(EXERCISE DETAILS):
Somewhere below are a line with "the contract's steps" and a later line with "effect only in". Output exactly those lines and all lines between them.

====

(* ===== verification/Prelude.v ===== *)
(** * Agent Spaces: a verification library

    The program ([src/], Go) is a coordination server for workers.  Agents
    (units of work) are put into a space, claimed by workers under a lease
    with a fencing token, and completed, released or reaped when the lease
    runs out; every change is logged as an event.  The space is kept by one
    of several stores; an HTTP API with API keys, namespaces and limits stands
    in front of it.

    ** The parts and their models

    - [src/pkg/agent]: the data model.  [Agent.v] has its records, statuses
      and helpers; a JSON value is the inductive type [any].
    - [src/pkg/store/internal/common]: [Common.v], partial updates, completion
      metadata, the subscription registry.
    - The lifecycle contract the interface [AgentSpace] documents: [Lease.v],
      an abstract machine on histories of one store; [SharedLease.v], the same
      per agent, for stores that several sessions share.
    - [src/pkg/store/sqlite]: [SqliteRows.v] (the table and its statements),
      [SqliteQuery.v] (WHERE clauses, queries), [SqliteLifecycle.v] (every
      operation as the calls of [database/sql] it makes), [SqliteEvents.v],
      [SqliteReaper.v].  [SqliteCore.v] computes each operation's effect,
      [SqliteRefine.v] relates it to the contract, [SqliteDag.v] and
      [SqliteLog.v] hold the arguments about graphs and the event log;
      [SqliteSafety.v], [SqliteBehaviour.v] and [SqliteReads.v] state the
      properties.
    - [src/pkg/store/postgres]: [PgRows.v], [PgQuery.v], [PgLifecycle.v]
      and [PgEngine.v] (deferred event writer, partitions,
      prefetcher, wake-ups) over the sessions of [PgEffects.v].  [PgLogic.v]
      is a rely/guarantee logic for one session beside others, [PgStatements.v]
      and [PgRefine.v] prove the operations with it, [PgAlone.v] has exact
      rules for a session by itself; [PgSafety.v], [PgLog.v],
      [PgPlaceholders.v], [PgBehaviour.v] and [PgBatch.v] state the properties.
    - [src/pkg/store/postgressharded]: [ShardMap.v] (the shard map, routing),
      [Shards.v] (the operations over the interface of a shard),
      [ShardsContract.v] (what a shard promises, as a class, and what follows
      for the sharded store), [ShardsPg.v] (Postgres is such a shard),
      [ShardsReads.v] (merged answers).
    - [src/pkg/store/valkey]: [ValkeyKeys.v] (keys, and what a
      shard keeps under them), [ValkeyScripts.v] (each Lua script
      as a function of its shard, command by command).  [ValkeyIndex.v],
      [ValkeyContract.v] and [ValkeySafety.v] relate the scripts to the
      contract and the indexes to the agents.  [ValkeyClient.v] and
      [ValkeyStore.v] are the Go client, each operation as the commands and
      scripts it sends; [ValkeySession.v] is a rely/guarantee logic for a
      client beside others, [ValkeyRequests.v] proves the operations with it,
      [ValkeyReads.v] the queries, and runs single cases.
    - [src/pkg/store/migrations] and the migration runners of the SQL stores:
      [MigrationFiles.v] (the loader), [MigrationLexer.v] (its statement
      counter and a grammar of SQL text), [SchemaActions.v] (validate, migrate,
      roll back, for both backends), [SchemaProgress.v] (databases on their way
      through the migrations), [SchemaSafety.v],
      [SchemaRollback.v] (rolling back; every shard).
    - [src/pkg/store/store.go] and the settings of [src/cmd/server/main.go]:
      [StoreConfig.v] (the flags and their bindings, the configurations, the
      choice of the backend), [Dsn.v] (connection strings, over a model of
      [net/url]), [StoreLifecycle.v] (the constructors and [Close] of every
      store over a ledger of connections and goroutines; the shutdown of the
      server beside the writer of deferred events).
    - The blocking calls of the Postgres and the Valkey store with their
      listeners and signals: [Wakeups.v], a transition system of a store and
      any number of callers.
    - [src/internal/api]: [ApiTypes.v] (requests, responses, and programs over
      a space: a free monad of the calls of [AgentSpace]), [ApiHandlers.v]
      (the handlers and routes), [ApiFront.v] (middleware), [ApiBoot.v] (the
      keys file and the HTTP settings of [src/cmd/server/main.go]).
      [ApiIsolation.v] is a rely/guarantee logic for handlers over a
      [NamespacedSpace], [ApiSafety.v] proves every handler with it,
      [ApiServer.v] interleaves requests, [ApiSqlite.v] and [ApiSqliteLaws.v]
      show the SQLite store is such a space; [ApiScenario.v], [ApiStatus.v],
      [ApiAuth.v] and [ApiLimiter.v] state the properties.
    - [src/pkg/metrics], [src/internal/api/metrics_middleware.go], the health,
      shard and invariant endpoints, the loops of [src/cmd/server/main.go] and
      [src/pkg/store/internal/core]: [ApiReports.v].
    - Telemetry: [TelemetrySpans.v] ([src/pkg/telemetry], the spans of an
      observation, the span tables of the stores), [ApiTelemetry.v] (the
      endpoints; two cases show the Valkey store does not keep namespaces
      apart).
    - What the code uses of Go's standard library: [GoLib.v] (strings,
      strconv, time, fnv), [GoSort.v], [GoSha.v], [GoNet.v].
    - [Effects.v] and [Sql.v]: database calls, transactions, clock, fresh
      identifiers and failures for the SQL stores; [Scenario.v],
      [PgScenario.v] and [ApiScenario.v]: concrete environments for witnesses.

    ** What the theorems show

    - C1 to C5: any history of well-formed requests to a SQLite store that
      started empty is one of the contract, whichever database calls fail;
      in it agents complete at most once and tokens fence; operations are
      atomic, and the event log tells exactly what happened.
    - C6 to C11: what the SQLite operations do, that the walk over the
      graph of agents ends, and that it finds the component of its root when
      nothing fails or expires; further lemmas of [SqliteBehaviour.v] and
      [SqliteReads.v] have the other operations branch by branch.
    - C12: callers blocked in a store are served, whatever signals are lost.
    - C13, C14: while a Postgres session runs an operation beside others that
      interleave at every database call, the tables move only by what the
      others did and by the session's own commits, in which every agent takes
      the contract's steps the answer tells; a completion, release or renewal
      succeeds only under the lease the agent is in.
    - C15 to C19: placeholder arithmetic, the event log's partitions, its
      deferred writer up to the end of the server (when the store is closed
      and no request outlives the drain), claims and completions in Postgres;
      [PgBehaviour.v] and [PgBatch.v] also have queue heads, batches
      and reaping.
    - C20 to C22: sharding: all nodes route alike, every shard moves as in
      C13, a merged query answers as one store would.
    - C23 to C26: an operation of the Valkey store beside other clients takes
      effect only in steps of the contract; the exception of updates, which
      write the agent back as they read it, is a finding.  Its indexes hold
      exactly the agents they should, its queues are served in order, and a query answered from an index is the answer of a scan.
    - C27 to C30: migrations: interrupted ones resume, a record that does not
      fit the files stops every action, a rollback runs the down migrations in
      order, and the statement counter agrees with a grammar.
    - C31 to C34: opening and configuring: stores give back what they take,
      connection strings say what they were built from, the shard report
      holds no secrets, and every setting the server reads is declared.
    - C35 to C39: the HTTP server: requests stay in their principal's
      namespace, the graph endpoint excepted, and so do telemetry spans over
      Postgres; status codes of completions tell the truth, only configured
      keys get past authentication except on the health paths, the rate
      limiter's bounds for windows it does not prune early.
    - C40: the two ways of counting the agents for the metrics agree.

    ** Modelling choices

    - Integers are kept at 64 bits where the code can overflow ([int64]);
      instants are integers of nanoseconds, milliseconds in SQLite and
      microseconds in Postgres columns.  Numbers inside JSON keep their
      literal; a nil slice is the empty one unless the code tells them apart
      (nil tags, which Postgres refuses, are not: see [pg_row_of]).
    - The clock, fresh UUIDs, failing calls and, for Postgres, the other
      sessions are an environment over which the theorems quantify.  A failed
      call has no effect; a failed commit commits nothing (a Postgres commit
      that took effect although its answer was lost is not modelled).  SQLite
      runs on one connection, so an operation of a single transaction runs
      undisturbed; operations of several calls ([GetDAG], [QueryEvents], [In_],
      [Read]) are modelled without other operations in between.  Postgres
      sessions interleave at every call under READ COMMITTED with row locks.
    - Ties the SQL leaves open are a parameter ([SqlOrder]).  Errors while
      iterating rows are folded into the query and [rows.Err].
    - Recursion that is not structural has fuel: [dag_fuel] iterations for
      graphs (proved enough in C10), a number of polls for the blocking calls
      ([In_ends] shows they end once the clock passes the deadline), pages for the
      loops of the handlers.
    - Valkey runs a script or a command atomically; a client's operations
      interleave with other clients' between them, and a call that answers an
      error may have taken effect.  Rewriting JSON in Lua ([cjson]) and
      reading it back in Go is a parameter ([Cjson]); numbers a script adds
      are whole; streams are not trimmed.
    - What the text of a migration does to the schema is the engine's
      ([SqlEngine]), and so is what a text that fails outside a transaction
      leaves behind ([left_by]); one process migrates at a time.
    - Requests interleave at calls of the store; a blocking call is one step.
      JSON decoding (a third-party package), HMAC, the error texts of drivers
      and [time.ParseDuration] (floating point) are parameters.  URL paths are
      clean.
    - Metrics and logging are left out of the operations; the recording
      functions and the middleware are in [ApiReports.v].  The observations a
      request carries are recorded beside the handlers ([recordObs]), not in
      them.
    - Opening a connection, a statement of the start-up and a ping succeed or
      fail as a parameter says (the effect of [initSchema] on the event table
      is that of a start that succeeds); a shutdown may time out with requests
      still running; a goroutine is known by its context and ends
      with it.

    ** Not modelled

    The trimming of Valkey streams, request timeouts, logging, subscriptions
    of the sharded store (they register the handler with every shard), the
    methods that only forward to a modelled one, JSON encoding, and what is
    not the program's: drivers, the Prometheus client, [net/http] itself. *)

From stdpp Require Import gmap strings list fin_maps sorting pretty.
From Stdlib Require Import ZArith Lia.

====

(EXERCISE SOLUTION):
      the contract's steps the answer tells; a completion, release or renewal
      succeeds only under the lease the agent is in.
    - C15 to C19: placeholder arithmetic, the event log's partitions, its
      deferred writer up to the end of the server (when the store is closed
      and no request outlives the drain), claims and completions in Postgres;
      [PgBehaviour.v] and [PgBatch.v] also have queue heads, batches
      and reaping.
    - C20 to C22: sharding: all nodes route alike, every shard moves as in
      C13, a merged query answers as one store would.
    - C23 to C26: an operation of the Valkey store beside other clients takes
      effect only in steps of the contract; the exception of updates, which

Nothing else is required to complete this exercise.